» Try it: Among the entries below, extract exactly the lines that run from the one with "Definition str_bytes (s" through the one with "if byte_in 224 239", both ends included.
● ● ● ●
(* ===== verification/Str.v ===== *)
(** * Rust strings

    A Rust [String] or [str] is its sequence of bytes, here the Rocq [string]
    whose characters are those bytes, together with the invariant that the
    bytes are well-formed UTF-8 ([is_str]).  [utf8_valid] is the table of
    well-formed byte sequences that [String::from_utf8] checks (no overlong
    forms, no surrogates, nothing above U+10FFFF). *)

From S2P Require Import Prelude Machine.

Definition str_bytes (s : string) : list byte := list_byte_of_string s.
Definition str_of_bytes (l : list byte) : string := string_of_list_byte l.

(** [b] lies between [lo] and [hi]. *)
Definition byte_in (lo hi : Z) (b : byte) : bool := (lo <=? u8_to_Z b) && (u8_to_Z b <=? hi).

Definition utf8_cont (b : byte) : bool := byte_in 128 191 b.

(** The second byte that a three-byte sequence led by [b0] allows. *)
Definition utf8_second3 (b0 b1 : byte) : bool :=
  if byte_in 224 224 b0 then byte_in 160 191 b1
  else if byte_in 237 237 b0 then byte_in 128 159 b1
  else byte_in 225 239 b0 && utf8_cont b1.

(** The second byte that a four-byte sequence led by [b0] allows. *)
Definition utf8_second4 (b0 b1 : byte) : bool :=
  if byte_in 240 240 b0 then byte_in 144 191 b1
  else if byte_in 244 244 b0 then byte_in 128 143 b1
  else byte_in 241 243 b0 && utf8_cont b1.

Fixpoint utf8_valid (l : list byte) : bool :=
  match l with
  | [] => true
  | b0 :: l1 =>
      if byte_in 0 127 b0 then utf8_valid l1
      else match l1 with
      | [] => false
      | b1 :: l2 =>
          if byte_in 194 223 b0 then utf8_cont b1 && utf8_valid l2
          else match l2 with
          | [] => false
          | b2 :: l3 =>
              if byte_in 224 239 b0 then utf8_second3 b0 b1 && utf8_cont b2 && utf8_valid l3
              else match l3 with
              | [] => false
              | b3 :: l4 =>
                  utf8_second4 b0 b1 && utf8_cont b2 && utf8_cont b3 && utf8_valid l4
              end
          end
      end
  end.

(** [String::from_utf8]. *)
Definition from_utf8 (l : list byte) : option string :=
  if utf8_valid l then Some (str_of_bytes l) else None.

(** The invariant every Rust string carries. *)
Definition is_str (s : string) : Prop := utf8_valid (str_bytes s) = true.

#[export] Instance is_str_dec s : Decision (is_str s).
Proof. unfold is_str; apply _. Defined.

Lemma str_of_bytes_of_str s : str_of_bytes (str_bytes s) = s.
Proof. apply string_of_list_byte_of_string. Qed.

Lemma str_bytes_of_bytes l : str_bytes (str_of_bytes l) = l.
Proof. apply list_byte_of_string_of_list_byte. Qed.

#[export] Instance str_bytes_inj : Inj (=) (=) str_bytes.
Proof. intros a b E. by rewrite <- (str_of_bytes_of_str a), <- (str_of_bytes_of_str b), E. Qed.

Lemma from_utf8_str_bytes s : is_str s -> from_utf8 (str_bytes s) = Some s.
Proof. unfold is_str, from_utf8. intros ->. by rewrite str_of_bytes_of_str. Qed.

Lemma from_utf8_Some l s : from_utf8 l = Some s -> is_str s /\ str_bytes s = l.
Proof.
  unfold from_utf8, is_str. intros H. destruct (utf8_valid l) eqn:E; simplify_eq.
  by rewrite str_bytes_of_bytes.
Qed.

Lemma str_bytes_cons a s : str_bytes (String a s) = byte_of_ascii a :: str_bytes s.
Proof. done. Qed.

Lemma str_bytes_app s t : str_bytes (s +:+ t) = str_bytes s ++ str_bytes t.
Proof. induction s as [|a s IH]; [done|]. change (String a s +:+ t) with (String a (s +:+ t)).
  by rewrite !str_bytes_cons, IH. Qed.

(** Text in the ASCII range is well-formed. *)
Lemma utf8_valid_ascii l : Forall (fun b => byte_in 0 127 b = true) l -> utf8_valid l = true.
Proof. induction 1 as [|b l Hb _ IH]; [done|]. cbn [utf8_valid]. by rewrite Hb. Qed.

#[export] Hint Resolve from_utf8_str_bytes : onced.
#[export] Hint Rewrite str_of_bytes_of_str str_bytes_of_bytes : onced_rw.
(* ===== verification/Decimal.v ===== *)
(** * Decimal integers in text

    [str::parse] and [Display] of the unsigned integers of the Rust library, on
    the bytes of strings, and their round trip. *)

From S2P Require Import Prelude Machine Str.

Definition digit (b : byte) : option Z :=
  if byte_in 48 57 b then Some (u8_to_Z b - 48) else None.

Fixpoint parse_digits (l : list byte) (acc : Z) (max : Z) : option Z :=
  match l with
  | [] => Some acc
  | b :: l => d ← digit b;
              if acc * 10 + d <=? max then parse_digits l (acc * 10 + d) max else None
  end.

(** [str::parse] to an unsigned type with the given greatest value: an optional
    plus sign, then at least one digit, without overflow. *)
Definition parse_uint (max : Z) (s : list byte) : option Z :=
  match s with
  | [] => None
  | b :: l => if bool_decide (b = x2b) then
                match l with [] => None | _ => parse_digits l 0 max end
              else parse_digits s 0 max
  end.

Definition parse_usize (s : string) : option Z := parse_uint (uint_max 64) (str_bytes s).
Definition parse_u16 (s : list byte) : option Z := parse_uint (uint_max 16) s.

(** [Display] of an unsigned integer. *)
Fixpoint dec_digits (fuel : nat) (z : Z) (acc : list byte) : list byte :=
  match fuel with
  | O => acc
  | S fuel => let acc := u8_of_Z (48 + z mod 10) :: acc in
              if z / 10 =? 0 then acc else dec_digits fuel (z / 10) acc
  end.

(** Twenty digits are enough for 64 bits. *)
Definition display_uint (z : Z) : list byte := dec_digits 20 z [].

(** ** The round trip *)

Definition is_digit (b : byte) : bool := byte_in 48 57 b.

Lemma digit_of_Z d : 0 <= d < 10 -> digit (u8_of_Z (48 + d)) = Some d.
Proof.
  intros Hd. unfold digit, byte_in. rewrite u8_to_Z_of_Z, wrap_small by (split; [lia | simpl; lia]).
  replace ((48 <=? 48 + d) && (48 + d <=? 57)) with true by (symmetry; apply andb_true_iff; lia).
  f_equal. lia.
Qed.

Lemma parse_dec_digits fuel z acc max :
  0 <= z <= max -> z < 10 ^ Z.of_nat fuel ->
  parse_digits (dec_digits fuel z acc) 0 max = parse_digits acc z max.
Proof.
  revert z acc; induction fuel as [|fuel IH]; intros z acc Hz Hf.
  { simpl in Hf. by replace z with 0 by lia. }
  cbn [dec_digits]. pose proof (Z.mod_pos_bound z 10 ltac:(lia)) as Hm.
  pose proof (Z_div_mod_eq_full z 10) as Hdm.
  assert (forall a, a * 10 + z mod 10 = z ->
    parse_digits (u8_of_Z (48 + z mod 10) :: acc) a max = parse_digits acc z max) as Hstep.
  { intros a Ha. cbn [parse_digits]. rewrite digit_of_Z by done. cbn [mbind option_bind]. rewrite Ha.
    by replace (z <=? max) with true by lia. }
  destruct (Z.eqb_spec (z / 10) 0) as [E|E]; [apply Hstep; lia|].
  rewrite IH; [apply Hstep; lia | nia | ].
  rewrite Nat2Z.inj_succ, Z.pow_succ_r in Hf by lia. apply Z.div_lt_upper_bound; lia.
Qed.

Lemma dec_digits_digits fuel z acc :
  0 <= z -> Forall (fun b => is_digit b = true) acc -> Forall (fun b => is_digit b = true) (dec_digits fuel z acc).
Proof.
  revert z acc; induction fuel as [|fuel IH]; intros z acc Hz Hacc; [done|]. cbn [dec_digits].
  pose proof (Z.mod_pos_bound z 10 ltac:(lia)) as Hm.
  assert (Forall (fun b => is_digit b = true) (u8_of_Z (48 + z mod 10) :: acc)) as Hacc'.
  { constructor; [|done]. pose proof (digit_of_Z (z mod 10) Hm) as Hd. unfold digit in Hd.
    unfold is_digit. by destruct (byte_in 48 57 _). }
  destruct (z / 10 =? 0); [done|]. apply IH; [apply Z.div_pos; lia | done].
Qed.

Lemma dec_digits_nonempty fuel z acc : acc <> [] -> dec_digits fuel z acc <> [].
Proof.
  revert z acc; induction fuel as [|fuel IH]; intros z acc Hacc; [done|]. cbn [dec_digits].
  destruct (z / 10 =? 0); [done | by apply IH].
Qed.

Lemma display_uint_digits z : 0 <= z -> Forall (fun b => is_digit b = true) (display_uint z).
Proof. intros Hz. by apply dec_digits_digits. Qed.

Lemma dec_digits_S_nonempty fuel z : dec_digits (S fuel) z [] <> [].
Proof. cbn [dec_digits]. destruct (z / 10 =? 0); [done | by apply dec_digits_nonempty]. Qed.

Lemma display_uint_nonempty z : display_uint z <> [].
Proof. apply dec_digits_S_nonempty. Qed.

(** Printing then parsing an unsigned integer of at most 64 bits. *)
Lemma parse_display_uint max z :
  0 <= z <= max -> max < 10 ^ 20 -> parse_uint max (display_uint z) = Some z.
Proof.
  intros Hz Hmax. pose proof (display_uint_digits z ltac:(lia)) as Hd.
  pose proof (parse_dec_digits 20 z [] max Hz ltac:(simpl; lia)) as Hp. fold (display_uint z) in Hp.
  pose proof (display_uint_nonempty z). unfold parse_uint. destruct (display_uint z) as [|b l]; [done|].
  apply Forall_cons in Hd as [Hb _]. rewrite bool_decide_false; [by rewrite Hp|]. by intros ->.
Qed.

Lemma display_uint_inj a b : in_uint 64 a -> in_uint 64 b -> display_uint a = display_uint b -> a = b.
Proof.
  intros Ha Hb E. unfold in_uint in *.
  pose proof (parse_display_uint (uint_max 64) a ltac:(unfold uint_max; lia) eq_refl) as Ea.
  pose proof (parse_display_uint (uint_max 64) b ltac:(unfold uint_max; lia) eq_refl) as Eb.
  rewrite E in Ea. congruence.
Qed.

Lemma parse_digits_nonneg l acc max n : 0 <= acc -> parse_digits l acc max = Some n -> 0 <= n.
Proof.
  revert acc; induction l as [|b l IH]; intros acc Ha; cbn [parse_digits]; [by intros; simplify_eq|].
  intros (d & Hd & E)%bind_Some. revert E. case_cmp; [|done]. apply IH.
  unfold digit, byte_in in Hd. case_match; simplify_eq. lia.
Qed.

Lemma parse_uint_nonneg max s n : parse_uint max s = Some n -> 0 <= n.
Proof.
  unfold parse_uint. destruct s as [|b l]; [done|]. case_bool_decide; [destruct l; [done|]|]; by apply parse_digits_nonneg.
Qed.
● ● ● ●
» Answer space:
Definition str_bytes (s : string) : list byte := list_byte_of_string s.
Definition str_of_bytes (l : list byte) : string := string_of_list_byte l.

(** [b] lies between [lo] and [hi]. *)
Definition byte_in (lo hi : Z) (b : byte) : bool := (lo <=? u8_to_Z b) && (u8_to_Z b <=? hi).

Definition utf8_cont (b : byte) : bool := byte_in 128 191 b.

(** The second byte that a three-byte sequence led by [b0] allows. *)
Definition utf8_second3 (b0 b1 : byte) : bool :=
  if byte_in 224 224 b0 then byte_in 160 191 b1
  else if byte_in 237 237 b0 then byte_in 128 159 b1
  else byte_in 225 239 b0 && utf8_cont b1.

(** The second byte that a four-byte sequence led by [b0] allows. *)
Definition utf8_second4 (b0 b1 : byte) : bool :=
  if byte_in 240 240 b0 then byte_in 144 191 b1
  else if byte_in 244 244 b0 then byte_in 128 143 b1
  else byte_in 241 243 b0 && utf8_cont b1.

Fixpoint utf8_valid (l : list byte) : bool :=
  match l with
  | [] => true
  | b0 :: l1 =>
      if byte_in 0 127 b0 then utf8_valid l1
      else match l1 with
      | [] => false
      | b1 :: l2 =>
          if byte_in 194 223 b0 then utf8_cont b1 && utf8_valid l2
          else match l2 with
          | [] => false
          | b2 :: l3 =>
              if byte_in 224 239 b0 then utf8_second3 b0 b1 && utf8_cont b2 && utf8_valid l3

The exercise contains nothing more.